[TO DO]
Return only the lines from the top of the material through the line marked by "From S2P Require Import WorkerBlockTable.", unaltered.
::: RECORDS
(* ===== verification/ModelRunnerCorrect.v ===== *)
(** * v1 workers: the model runner follows the scheduler

    The batch as a map from request ids to what their slots hold, and the
    requests the runner knows: what [update_states] makes of a message. *)
From stdpp Require Import sorting.
From S2P Require Import Prelude.
From S2P Require Import PyDict.
From S2P Require Import V1Request.
From S2P Require Import V1Scheduler.
From S2P Require Import Params.
From S2P Require Import Arrays.
From S2P Require Import WorkerBlockTable.
From S2P Require Import InputBatch.
From S2P Require Import InputBatchCorrect.
From S2P Require Import ModelRunner.

Module Runner.
Import ModelRunner.
Import Slots.

Section Runner.
Context {n m w : nat}.
Implicit Types (b : InputBatch.t) (X : gmap nat slot) (C : gmap string slot) (x y : slot) (i j : nat).
Implicit Types (d : V1Scheduler.CachedRequestData).

(** ** A running request in its slot *)

(** The slot after an update: the tokens before [num_computed_tokens], the new
    ones and the drafts. *)
Definition advance (x : slot) (row : list Z) d (spec : list Z) : slot :=
  let c := V1Scheduler.num_computed_tokens d in
  let new := V1Scheduler.new_token_ids d in
  Slot (s_id x) (s_output x) (take (Z.to_nat c) row ++ new ++ spec)
    (fun k => match k with
              | InputBatch.NUM_TOKENS => c + Z.of_nat (length new) + Z.of_nat (length spec)
              | InputBatch.NUM_TOKENS_NO_SPEC => c + Z.of_nat (length new)
              | InputBatch.NUM_COMPUTED_TOKENS => c
              | k => s_int x k
              end)
    (s_real x) (s_blocks x ++ V1Scheduler.new_block_ids d) (s_min_tokens x) (s_generator x) (s_bad_words x)
    (s_member x) (s_logprobs x) (s_prompt_logprobs x).

(** What the update of a slot changes. *)
Record advanced (i : nat) (x : slot) b b' : Prop := Advanced {
  w_same : b' = InputBatch.with_block_table (InputBatch.block_table b')
             (InputBatch.with_ints (InputBatch.ints b') (InputBatch.with_token_ids (InputBatch.token_ids_cpu b') b));
  w_ints : forall c, InputBatch.ints b' c = <[i := s_int x c]> (InputBatch.ints b c);
  w_tokens : exists row, InputBatch.token_ids_cpu b' = <[i := row]> (InputBatch.token_ids_cpu b) /\
    length row = m /\ holds row (s_tokens x);
  w_shape : WorkerBlockTable.shaped n w (InputBatch.block_table b');
  w_blocks : WorkerBlockTable.lists (InputBatch.block_table b') i (s_blocks x);
  w_other_blocks : forall j l, j <> i -> WorkerBlockTable.lists (InputBatch.block_table b) j l ->
    WorkerBlockTable.lists (InputBatch.block_table b') j l;
}.

Lemma upd_id {A} (l : list A) i (a : A) : l !! i = Some a -> l = <[i := a]> l.
Proof. intros H. symmetry. by apply list_insert_id. Qed.

Lemma update_slot_runs X b i x row d spec : batch_ok n m w X b -> X !! i = Some x ->
  InputBatch.token_ids_cpu b !! i = Some row -> 0 <= V1Scheduler.num_computed_tokens d ->
  (Z.to_nat (V1Scheduler.num_computed_tokens d) + length (V1Scheduler.new_token_ids d) + length spec <= m)%nat ->
  (length (s_blocks x) + length (V1Scheduler.new_block_ids d) <= w)%nat ->
  meets (update_slot spec d i) b (fun _ b' => advanced i (advance x row d spec) b b').
Proof.
  intros Hb Hx Hrow Hc Hm Hw. pose proof (b_slots _ _ _ _ _ Hb i x Hx) as O.
  pose proof (slot_lt X b i x Hb Hx) as Hi. pose proof (b_max _ _ _ _ _ Hb) as Hmax.
  pose proof (b_sized _ _ _ _ _ Hb) as [Z1 Z2 Z3 Z4 Z5 Z6 Z7].
  assert (Hin : forall c, (i < length (InputBatch.ints b c))%nat) by (intros c; rewrite Z2; lia).
  assert (Hlen : length row = m).
  { apply (proj1 (Forall_forall _ _) Z5). by eapply list_elem_of_lookup_2. }
  pose proof (o_int _ _ _ O) as Hints. pose proof (o_blocks _ _ _ O) as Hblocks.
  destruct d as [id res new blocks c]. unfold update_slot, advance. cbn [V1Scheduler.num_computed_tokens
    V1Scheduler.new_token_ids V1Scheduler.new_block_ids] in *.
  destruct (Z_of_nat_complete c Hc) as [k ->]. rewrite Nat2Z.id in *. clear Hb O Hx Hc.
  destruct b as [mr ml vs ri rx tk I0 R0 bt G mt li lr gs nl np lb am bw ro sm].
  cbn [InputBatch.ints InputBatch.token_ids_cpu InputBatch.block_table InputBatch.req_ids] in *.
  store_column. eapply meets_bind; [apply on_table_ok,
    (WorkerBlockTable.append_row_ok (n := n) (w := w) _ i (s_blocks x)); [exact Z7|exact Hblocks|exact Hw]|].
  intros [] b1 (T & -> & HT & HTi & HTo & _). fields.
  apply (meets_store_slice InputBatch.tokens i k row new); [exact Hrow|lia|]. tidy.
  set (row1 := take k row ++ new ++ drop (k + length new) row).
  assert (Hl1 : length row1 = m) by (unfold row1; rewrite set_slice_length; lia).
  assert (Hh1 : holds row1 (take k row ++ new)).
  { pose proof (holds_write row (take k row) new k (holds_prefix row k)) as H.
    rewrite length_take, take_take, Nat.min_id in H. apply H. lia. }
  store_column. destruct spec as [|t0 spec0] eqn:Es.
  - apply meets_last. store_column. apply meets_ret. split; tidy; try done.
    + intros c. destruct c; by_name; try (by apply upd_id); try done. cbn [length]. by rewrite Z.add_0_r.
    + exists row1. rewrite app_nil_r. done.
  - rewrite <- Es in *. clear t0 spec0 Es.
    replace (Z.of_nat k + Z.of_nat (length new)) with (Z.of_nat (k + length new)) by lia.
    apply (meets_store_slice InputBatch.tokens i (k + length new) row1 spec); [|lia|].
    { tidy. apply list_lookup_insert_eq. by eapply lookup_lt_Some. }
    tidy. set (row2 := take (k + length new) row1 ++ spec ++ drop (k + length new + length spec) row1).
    assert (Hl2 : length row2 = m) by (unfold row2; rewrite set_slice_length; lia).
    assert (Hh2 : holds row2 (take k row ++ new ++ spec)).
    { pose proof (holds_write row1 _ spec (k + length new) Hh1) as H. rewrite app_assoc.
      rewrite (take_ge (take k row ++ new)) in H by (rewrite length_app, length_take; lia).
      apply H. rewrite length_app, length_take. lia. }
    apply meets_last. store_column. apply meets_ret. split; tidy; try done.
    + intros c. destruct c; by_name; try (by apply upd_id); try done; f_equal; lia.
    + exists row2. by rewrite list_insert_insert_eq.
Qed.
::::::
[SOLUTION TO THIS PROBLEM]
(* ===== verification/ModelRunnerCorrect.v ===== *)
(** * v1 workers: the model runner follows the scheduler

    The batch as a map from request ids to what their slots hold, and the
    requests the runner knows: what [update_states] makes of a message. *)
From stdpp Require Import sorting.
From S2P Require Import Prelude.
From S2P Require Import PyDict.
From S2P Require Import V1Request.
From S2P Require Import V1Scheduler.
From S2P Require Import Params.
From S2P Require Import Arrays.
From S2P Require Import WorkerBlockTable.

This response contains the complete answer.